** Opening Input block **

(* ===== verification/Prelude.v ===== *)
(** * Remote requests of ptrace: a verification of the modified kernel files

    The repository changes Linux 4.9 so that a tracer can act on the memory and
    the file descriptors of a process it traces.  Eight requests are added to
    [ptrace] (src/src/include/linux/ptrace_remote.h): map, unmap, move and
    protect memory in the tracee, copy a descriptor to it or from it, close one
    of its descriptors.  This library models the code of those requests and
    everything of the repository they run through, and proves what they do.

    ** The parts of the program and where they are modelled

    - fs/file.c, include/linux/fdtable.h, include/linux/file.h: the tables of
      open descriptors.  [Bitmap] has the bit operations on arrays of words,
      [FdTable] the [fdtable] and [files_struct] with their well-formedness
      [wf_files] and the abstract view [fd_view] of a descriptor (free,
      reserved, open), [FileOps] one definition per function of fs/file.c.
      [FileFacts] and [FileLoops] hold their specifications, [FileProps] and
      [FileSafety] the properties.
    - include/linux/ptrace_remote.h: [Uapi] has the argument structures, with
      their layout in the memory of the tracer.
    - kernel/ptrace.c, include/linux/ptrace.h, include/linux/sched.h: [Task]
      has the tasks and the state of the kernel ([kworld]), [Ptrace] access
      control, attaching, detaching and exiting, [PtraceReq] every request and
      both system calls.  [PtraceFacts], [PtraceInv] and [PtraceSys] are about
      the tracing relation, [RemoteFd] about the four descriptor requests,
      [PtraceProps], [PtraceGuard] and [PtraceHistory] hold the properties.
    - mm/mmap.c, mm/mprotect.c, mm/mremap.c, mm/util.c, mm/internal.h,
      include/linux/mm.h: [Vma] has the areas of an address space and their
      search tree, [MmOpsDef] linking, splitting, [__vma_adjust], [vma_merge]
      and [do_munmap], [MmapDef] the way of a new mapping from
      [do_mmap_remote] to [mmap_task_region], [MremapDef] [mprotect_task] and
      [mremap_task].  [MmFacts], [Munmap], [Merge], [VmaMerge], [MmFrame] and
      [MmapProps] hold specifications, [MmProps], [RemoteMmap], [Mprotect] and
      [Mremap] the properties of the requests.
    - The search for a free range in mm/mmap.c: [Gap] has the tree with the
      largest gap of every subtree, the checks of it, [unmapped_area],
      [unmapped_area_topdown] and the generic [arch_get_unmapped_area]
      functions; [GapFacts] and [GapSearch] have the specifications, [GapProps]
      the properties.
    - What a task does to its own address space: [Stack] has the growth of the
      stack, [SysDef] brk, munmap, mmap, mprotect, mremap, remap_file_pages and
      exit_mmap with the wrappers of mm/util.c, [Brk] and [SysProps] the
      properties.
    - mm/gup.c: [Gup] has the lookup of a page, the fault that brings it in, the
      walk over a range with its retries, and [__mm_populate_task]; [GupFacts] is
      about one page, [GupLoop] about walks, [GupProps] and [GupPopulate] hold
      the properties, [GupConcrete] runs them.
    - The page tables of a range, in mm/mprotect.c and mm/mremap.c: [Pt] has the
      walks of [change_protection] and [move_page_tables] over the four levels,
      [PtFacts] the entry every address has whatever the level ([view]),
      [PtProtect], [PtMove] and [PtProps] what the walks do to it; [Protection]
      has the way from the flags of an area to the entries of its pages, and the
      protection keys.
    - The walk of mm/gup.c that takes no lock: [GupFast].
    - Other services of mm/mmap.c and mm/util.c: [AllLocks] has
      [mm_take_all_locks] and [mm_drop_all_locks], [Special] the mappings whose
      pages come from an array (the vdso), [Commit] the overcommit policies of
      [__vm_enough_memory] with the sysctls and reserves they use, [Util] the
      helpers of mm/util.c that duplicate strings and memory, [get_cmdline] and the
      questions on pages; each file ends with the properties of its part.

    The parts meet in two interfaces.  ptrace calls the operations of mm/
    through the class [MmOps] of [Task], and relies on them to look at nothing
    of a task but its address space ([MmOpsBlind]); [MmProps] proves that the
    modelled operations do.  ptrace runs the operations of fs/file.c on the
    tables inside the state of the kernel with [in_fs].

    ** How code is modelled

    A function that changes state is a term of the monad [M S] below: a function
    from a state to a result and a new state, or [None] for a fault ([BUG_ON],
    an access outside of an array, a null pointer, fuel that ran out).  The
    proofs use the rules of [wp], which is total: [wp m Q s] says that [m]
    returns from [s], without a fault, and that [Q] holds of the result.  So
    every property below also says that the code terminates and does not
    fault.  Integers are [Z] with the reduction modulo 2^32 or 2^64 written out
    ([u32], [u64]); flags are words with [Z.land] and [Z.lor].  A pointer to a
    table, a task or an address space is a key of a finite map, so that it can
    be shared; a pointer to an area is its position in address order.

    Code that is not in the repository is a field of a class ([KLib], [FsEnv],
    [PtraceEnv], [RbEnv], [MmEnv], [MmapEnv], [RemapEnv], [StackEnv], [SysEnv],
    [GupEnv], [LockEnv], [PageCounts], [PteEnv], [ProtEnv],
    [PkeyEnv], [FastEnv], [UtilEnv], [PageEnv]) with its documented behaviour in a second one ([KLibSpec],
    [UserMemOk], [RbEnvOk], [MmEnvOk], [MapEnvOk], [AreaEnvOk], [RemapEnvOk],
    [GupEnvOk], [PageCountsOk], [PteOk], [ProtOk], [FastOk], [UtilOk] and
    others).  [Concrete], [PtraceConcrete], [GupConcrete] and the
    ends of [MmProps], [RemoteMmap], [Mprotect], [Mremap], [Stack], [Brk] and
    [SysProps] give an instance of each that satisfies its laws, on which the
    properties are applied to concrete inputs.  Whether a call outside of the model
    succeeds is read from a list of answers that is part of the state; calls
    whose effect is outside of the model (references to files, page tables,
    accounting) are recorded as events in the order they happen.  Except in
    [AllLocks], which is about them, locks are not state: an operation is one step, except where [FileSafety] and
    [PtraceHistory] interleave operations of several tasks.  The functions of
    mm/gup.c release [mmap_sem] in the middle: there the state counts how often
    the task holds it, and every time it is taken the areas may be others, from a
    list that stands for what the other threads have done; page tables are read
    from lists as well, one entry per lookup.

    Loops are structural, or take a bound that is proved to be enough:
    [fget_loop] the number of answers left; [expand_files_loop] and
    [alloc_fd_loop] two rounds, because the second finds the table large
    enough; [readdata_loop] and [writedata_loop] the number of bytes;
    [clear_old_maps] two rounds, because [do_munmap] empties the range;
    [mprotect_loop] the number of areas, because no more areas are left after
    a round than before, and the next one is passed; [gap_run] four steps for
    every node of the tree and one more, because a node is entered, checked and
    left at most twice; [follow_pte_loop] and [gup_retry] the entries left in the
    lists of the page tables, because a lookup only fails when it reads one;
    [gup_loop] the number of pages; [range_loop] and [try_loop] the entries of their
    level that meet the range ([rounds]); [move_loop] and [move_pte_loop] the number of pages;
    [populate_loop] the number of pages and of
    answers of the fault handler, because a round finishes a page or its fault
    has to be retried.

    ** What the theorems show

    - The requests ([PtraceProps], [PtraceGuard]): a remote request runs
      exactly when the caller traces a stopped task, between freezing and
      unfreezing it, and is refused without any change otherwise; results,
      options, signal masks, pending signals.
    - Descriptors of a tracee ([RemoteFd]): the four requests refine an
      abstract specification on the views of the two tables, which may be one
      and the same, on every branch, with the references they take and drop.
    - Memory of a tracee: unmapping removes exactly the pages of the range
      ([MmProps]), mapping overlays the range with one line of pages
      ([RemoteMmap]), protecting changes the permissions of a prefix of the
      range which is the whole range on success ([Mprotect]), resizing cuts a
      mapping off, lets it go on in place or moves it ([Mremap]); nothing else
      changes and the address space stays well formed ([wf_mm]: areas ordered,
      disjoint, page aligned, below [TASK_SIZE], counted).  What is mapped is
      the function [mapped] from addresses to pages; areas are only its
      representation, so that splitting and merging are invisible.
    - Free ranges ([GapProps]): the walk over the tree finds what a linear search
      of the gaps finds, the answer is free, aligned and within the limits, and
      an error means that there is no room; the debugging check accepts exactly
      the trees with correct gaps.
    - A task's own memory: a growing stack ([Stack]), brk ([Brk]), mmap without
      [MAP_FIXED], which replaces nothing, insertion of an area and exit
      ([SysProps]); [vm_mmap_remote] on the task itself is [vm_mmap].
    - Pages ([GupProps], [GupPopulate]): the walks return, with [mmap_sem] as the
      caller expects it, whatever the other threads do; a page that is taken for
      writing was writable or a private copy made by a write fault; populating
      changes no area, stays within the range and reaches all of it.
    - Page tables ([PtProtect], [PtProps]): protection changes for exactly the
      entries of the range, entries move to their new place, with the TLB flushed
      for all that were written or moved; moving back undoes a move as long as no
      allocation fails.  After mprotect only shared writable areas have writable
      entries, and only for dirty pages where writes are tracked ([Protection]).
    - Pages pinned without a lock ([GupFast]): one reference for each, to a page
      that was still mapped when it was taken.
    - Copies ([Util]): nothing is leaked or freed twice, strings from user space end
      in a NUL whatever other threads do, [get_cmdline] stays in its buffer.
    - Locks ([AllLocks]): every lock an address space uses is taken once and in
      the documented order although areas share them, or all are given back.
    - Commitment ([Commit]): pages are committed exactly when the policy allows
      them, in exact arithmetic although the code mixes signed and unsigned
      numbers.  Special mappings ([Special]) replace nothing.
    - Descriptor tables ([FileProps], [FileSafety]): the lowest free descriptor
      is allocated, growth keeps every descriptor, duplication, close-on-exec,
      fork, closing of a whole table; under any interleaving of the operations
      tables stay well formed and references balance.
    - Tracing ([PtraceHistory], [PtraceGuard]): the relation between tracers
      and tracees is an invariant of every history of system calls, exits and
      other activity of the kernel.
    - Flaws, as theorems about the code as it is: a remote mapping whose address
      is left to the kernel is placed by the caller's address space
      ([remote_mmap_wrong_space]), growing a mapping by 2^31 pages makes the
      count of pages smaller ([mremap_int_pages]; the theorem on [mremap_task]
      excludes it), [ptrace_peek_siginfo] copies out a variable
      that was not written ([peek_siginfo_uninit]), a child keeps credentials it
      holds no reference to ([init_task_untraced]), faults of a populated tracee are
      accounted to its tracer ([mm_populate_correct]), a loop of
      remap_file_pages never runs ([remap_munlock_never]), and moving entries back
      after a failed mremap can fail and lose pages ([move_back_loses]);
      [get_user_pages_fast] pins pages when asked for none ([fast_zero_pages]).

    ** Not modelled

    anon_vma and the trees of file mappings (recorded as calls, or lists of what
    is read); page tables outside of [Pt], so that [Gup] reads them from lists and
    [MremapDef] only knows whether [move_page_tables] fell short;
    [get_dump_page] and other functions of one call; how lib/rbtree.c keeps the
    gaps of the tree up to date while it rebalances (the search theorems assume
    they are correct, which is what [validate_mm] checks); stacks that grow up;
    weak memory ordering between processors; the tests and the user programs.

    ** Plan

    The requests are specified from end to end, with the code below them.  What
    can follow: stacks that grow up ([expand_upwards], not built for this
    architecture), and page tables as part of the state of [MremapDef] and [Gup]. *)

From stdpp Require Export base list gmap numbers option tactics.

** Closing Input block **

__The problem__:
Every line of the listing that holds the word "MremapDef" should be counted. Please give that number only.

__Written reply__:
3